Boomkat Product Review:
The first new release on John Twells’ Type label in 4 years; a visceral, brutalist set of rhythmic soundscapes inspired by industrial Birmingham and pirate jungle radio - highly recommended if yr into Pan Sonic, Scorn, Shapednoise.
Birmingham's sprawl of low rise warehouses and their links to the military-industrial complex inspires this crushing new take on the “Brummie” sound and spirit from former native Arash Moori for his longtime pals at Type.
In nine harsh and disorienting bouts of angular drums and hazardous noise texture, ‘Exothermic’ doubles down on the tonal and rhythmic brutalism of Moori’s 2015 debut for Type, ‘Heterodyne’. It forms a deep topographical reading of his home region’s maze of 1-storey munitions workshops, flyovers, canals, and spaghetti road systems, all intersected by the ghosts of Jungle pirate radio and lit up by hotspots of nostalgic reminiscence; places where he studied, walked thru, DJed at and protested with long-time friend and Type label co-owner, John Twells.
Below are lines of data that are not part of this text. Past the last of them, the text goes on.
Lemma advance_chain_data n p : (n <= length (pkt_data p))%nat -> pkt_data (advance_chain n p) = drop n (pkt_data p).
Proof.
  revert n. induction p as [|b p IH]; intros n Hn; cbn [advance_chain]; [by destruct n |].
  rewrite pkt_data_cons in Hn |- *. rewrite length_app in Hn.
  destruct (Nat.eqb_spec (n - (length (b_data b) `min` n)) 0) as [E|E]; rewrite pkt_data_cons; cbn [buf_advance b_data].
  - replace (length (b_data b) `min` n)%nat with n by lia. by rewrite drop_app_le by lia.
  - replace (length (b_data b) `min` n)%nat with (length (b_data b)) by lia. rewrite drop_all. cbn.
    rewrite IH by lia. by rewrite drop_app_ge by lia.
Qed.

Section Receive.
Context (malloc : Z -> option (list Z)) (reg : Registry).

(** The delivery is the message. *)
Definition delivers (d : delivery) (m : message) : Prop :=
  d_id d = m_id m /\ d_type d = m_type m /\ pkt_data (d_buf d) = m_payload m /\
  GetMessagableRef reg (m_id m) (m_type m) = Ok (d_how d).

(** Every message is for a type that is published. *)
Definition registered (m : message) : Prop := exists how, GetMessagableRef reg (m_id m) (m_type m) = Ok how.

Lemma process_message_spec m p : message_ok m -> registered m -> pkt_data p = encode m ->
  exists d, process_message reg p = Ok d /\ delivers d m.
Proof.
  intros Hm [how Hh] Hp. unfold process_message, get_header. rewrite Hp.
  destruct (stream_header m (encode m) [] Hm (app_nil_r _)) as (_ & -> & ->).
  unfold pkt_AdvanceChain, pkt_len. rewrite Hp, (encode_length m Hm).
  assert ((sizeofHeader <=? Z.of_nat (24 + length (m_payload m))) = true) as -> by (apply Z.leb_le; unfold sizeofHeader; lia).
  cbn [kassert]. rewrite !bind_Ok, Hh, bind_Ok. eexists. split; [reflexivity |]. split; [done |]. split; [done |]. split; [| done].
  cbn [d_buf]. change (Z.to_nat sizeofHeader) with 24%nat.
  rewrite advance_chain_data by (rewrite Hp, (encode_length m Hm); lia). rewrite Hp. unfold encode.
  by rewrite drop_app_length' by (symmetry; apply header_length, Hm).
Qed.

(** The buffer in which the message of length [mlen] ends. *)
Lemma find_split_spec mlen p : forall before,
  pkt_len before < mlen -> mlen <= pkt_len (before ++ p) < 2 ^ 32 ->
  exists b1 s t, find_split mlen (pkt_len before) before p = Some (b1, s, t, pkt_len (b1 ++ [s])) /\
    before ++ p = b1 ++ s :: t /\ pkt_len b1 < mlen <= pkt_len (b1 ++ [s]).
Proof.
  induction p as [|b p IH]; intros before Hb Hp; [rewrite app_nil_r in Hp; lia |]. cbn [find_split].
  assert (pkt_len (before ++ [b]) = pkt_len before + blen b) as El by (by rewrite pkt_len_app, chain_len_single).
  assert (pkt_len (before ++ b :: p) = pkt_len (before ++ [b]) + pkt_len p) as Ep.
  { change (b :: p) with ([b] ++ p). by rewrite app_assoc, pkt_len_app. }
  pose proof (pkt_len_nonneg p). pose proof (pkt_len_nonneg (before ++ [b])).
  assert (u32 (pkt_len before + blen b) = pkt_len (before ++ [b])) as -> by (rewrite <- El; apply u32_small; lia).
  destruct (Z.leb_spec mlen (pkt_len (before ++ [b]))) as [Hle|Hgt].
  - exists before, b, p. split; [done |]. split; [done |]. lia.
  - destruct (IH (before ++ [b])) as (b1 & s & t & Hf & He & Hl); [done | by rewrite <- app_assoc |].
    exists b1, s, t. split; [done |]. split; [by rewrite <- He, <- app_assoc | done].
Qed.

Lemma split_found mlen p : 0 < mlen -> mlen <= pkt_len p < 2 ^ 32 ->
  exists b1 s t, match p with
    | [] => None
    | b0 :: t0 => if mlen <=? blen b0 then Some ([], b0, t0, u32 (blen b0)) else find_split mlen 0 [] p
    end = Some (b1, s, t, pkt_len (b1 ++ [s])) /\ p = b1 ++ s :: t /\ pkt_len b1 < mlen <= pkt_len (b1 ++ [s]).
Proof.
  intros H0 Hp. destruct p as [|b0 t0]; [change (pkt_len []) with 0 in Hp; lia |].
  assert (pkt_len (b0 :: t0) = blen b0 + pkt_len t0) as E'.
  { change (b0 :: t0) with ([b0] ++ t0). by rewrite pkt_len_app, chain_len_single. }
  destruct (Z.leb_spec mlen (blen b0)) as [Hle|Hgt].
  - exists [], b0, t0. cbn [app]. rewrite chain_len_single. pose proof (pkt_len_nonneg t0).
    assert (0 <= blen b0) by (unfold blen; lia). rewrite u32_small by lia. split; [done |]. split; [done |]. change (pkt_len []) with 0. lia.
  - exact (find_split_spec mlen (b0 :: t0) [] H0 Hp).
Qed.

Lemma process_message_chain_spec m p rest : message_ok m -> registered m -> pkt_data p = encode m ++ rest -> pkt_len p < 2 ^ 32 ->
  exists d p', process_message_chain reg p = Ok (d, p') /\ delivers d m /\ pkt_data p' = rest.
Proof.
  intros Hm Hr Hp Hlen. unfold process_message_chain.
  destruct (stream_header m (pkt_data p) rest Hm (eq_sym Hp)) as (Eml & _ & _). unfold get_header. rewrite Eml.
  pose proof (encode_length m Hm) as He. pose proof (ok_len _ Hm) as Ho.
  destruct (split_found (Z.of_nat (length (encode m))) p) as (b1 & s & t & Hs & Epk & Hl1 & Hl2);
    [lia | split; [unfold pkt_len; rewrite Hp, length_app; lia | done] |].
  destruct p as [|b0 t0]; [by destruct b1 |]. rewrite Hs. rewrite Epk in Hp, Hlen |- *.
  rewrite pkt_data_app, pkt_data_cons in Hp.
  assert (pkt_len (b1 ++ [s]) = pkt_len b1 + blen s) as Ebs by (by rewrite pkt_len_app, chain_len_single).
  pose proof (pkt_len_nonneg b1). pose proof (pkt_len_nonneg t). assert (0 <= blen s) by (unfold blen; lia).
  assert (blen s < 2 ^ 32) as Hbs.
  { change (s :: t) with ([s] ++ t) in Hlen. rewrite !pkt_len_app, chain_len_single in Hlen. lia. }
  set (k := Z.of_nat (length (encode m)) - pkt_len b1) in *.
  assert (u64 (blen s - (pkt_len (b1 ++ [s]) - Z.of_nat (length (encode m)))) = k) as ->.
  { rewrite Ebs. replace (blen s - (pkt_len b1 + blen s - Z.of_nat (length (encode m)))) with k by (unfold k; lia).
    apply wrap_small. unfold in_u, k. lia. }
  assert (u64 (blen s - k) = blen s - k) as -> by (apply wrap_small; unfold in_u, k; lia).
  assert (0 < k <= blen s) as Hk by (unfold k; lia).
  unfold pkt_TrimEnd, pkt_Advance. unfold blen in Hk |- *.
  assert ((Z.of_nat (length (b_data s)) - k <=? Z.of_nat (length (b_data s))) = true) as -> by (apply Z.leb_le; lia). rewrite bind_Ok.
  assert ((k <=? Z.of_nat (length (b_data s))) = true) as -> by (apply Z.leb_le; lia). cbn [kassert]. rewrite !bind_Ok.
  set (n := Z.to_nat k).
  replace (length (b_data s) - Z.to_nat (Z.of_nat (length (b_data s)) - k))%nat with n by (unfold n; lia).
  set (left_ := b1 ++ [mkBuf _ _ _ _]). set (right_ := [buf_advance n s] ++ t).
  assert (pkt_data left_ = encode m /\ pkt_data right_ = rest) as [Hleft Hright].
  { unfold left_, right_. rewrite pkt_data_app, !pkt_data_cons, app_nil_r. cbn [b_data buf_advance].
    assert (length (pkt_data b1 ++ take n (b_data s)) = length (encode m)) as Hlt.
    { rewrite length_app, length_take. unfold n, k, pkt_len in *. lia. }
    rewrite <- (take_drop n (b_data s)), <- app_assoc, app_assoc in Hp. apply app_inj_1 in Hp as [Hp1 Hp2]; [| exact Hlt].
    split; [done |]. by rewrite <- Hp2. }
  assert ((pkt_len (b1 ++ s :: t) =? pkt_len left_ + pkt_len right_) = true) as ->.
  { apply Z.eqb_eq. unfold pkt_len at 2 3. rewrite Hleft, Hright. unfold pkt_len.
    rewrite pkt_data_app, pkt_data_cons, Hp, length_app. lia. }
  cbn [kassert]. rewrite bind_Ok. destruct (process_message_spec m left_ Hm Hr Hleft) as (d & -> & Hd). rewrite bind_Ok.
  by exists d, right_.
Qed.

(** ** The buffer allocated in advance *)

Lemma copy_links_empty links : pkt_data links = [] -> forall data pos, (pos <= length data)%nat -> copy_links data pos links = Ok data.
Proof.
  induction links as [|l links IH]; intros Hl data pos Hp; cbn [copy_links]; [done |].
  rewrite pkt_data_cons in Hl. apply app_eq_nil in Hl as [-> Hl]. cbn [length]. rewrite Nat.add_0_r.
  assert ((length data <? pos)%nat = false) as -> by (by apply Nat.ltb_ge).
  assert (put_bytes pos [] data = data) as -> by (unfold put_bytes; cbn; rewrite Nat.add_0_r; apply take_drop).
  apply IH; [done |]. destruct (pos =? length data)%nat; lia.
Qed.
Working to a fierce, noisy aesthetic that’s been firmly expressed in hard-bitten Brummie and midlander music by everyone from Black Sabbath to Scorn, and even Coventry’s Delia Derbyshire, who acknowledged the infamous Luftwaffe blitz on her home city as a formative sonic experience, ‘Exothermic’ explodes with a tightly coiled, abstract-industrial energy that’s surely worthy of comparison with any of them. In fits and bursts, rhythms inspired by the city’s pirate radio jungle heritage clash with sheets of metallic calamity; sawn-off percussion ricochets the space like shrapnel searching for a target; and structures are torched like Raymond Mason’s municipal artwork ‘Forward’ which went up in flames during the city’s 2003 demonstrations against the Iraq war. It’s all intended to mirror a negative feedback loop of intensity between the place and its people, and does so with a mix of bostin’ glee and dark humour familiar to the region.
From this meld of psychogeography, subjective hauntology, and objective history, ‘Exothermic’ most cannily and explicitly results a simulacra of a place shaped by emotions, personal memories, and accreted histories, all rendered in a temporal flux as chaotically tiled and riven with radical energies as the place itself.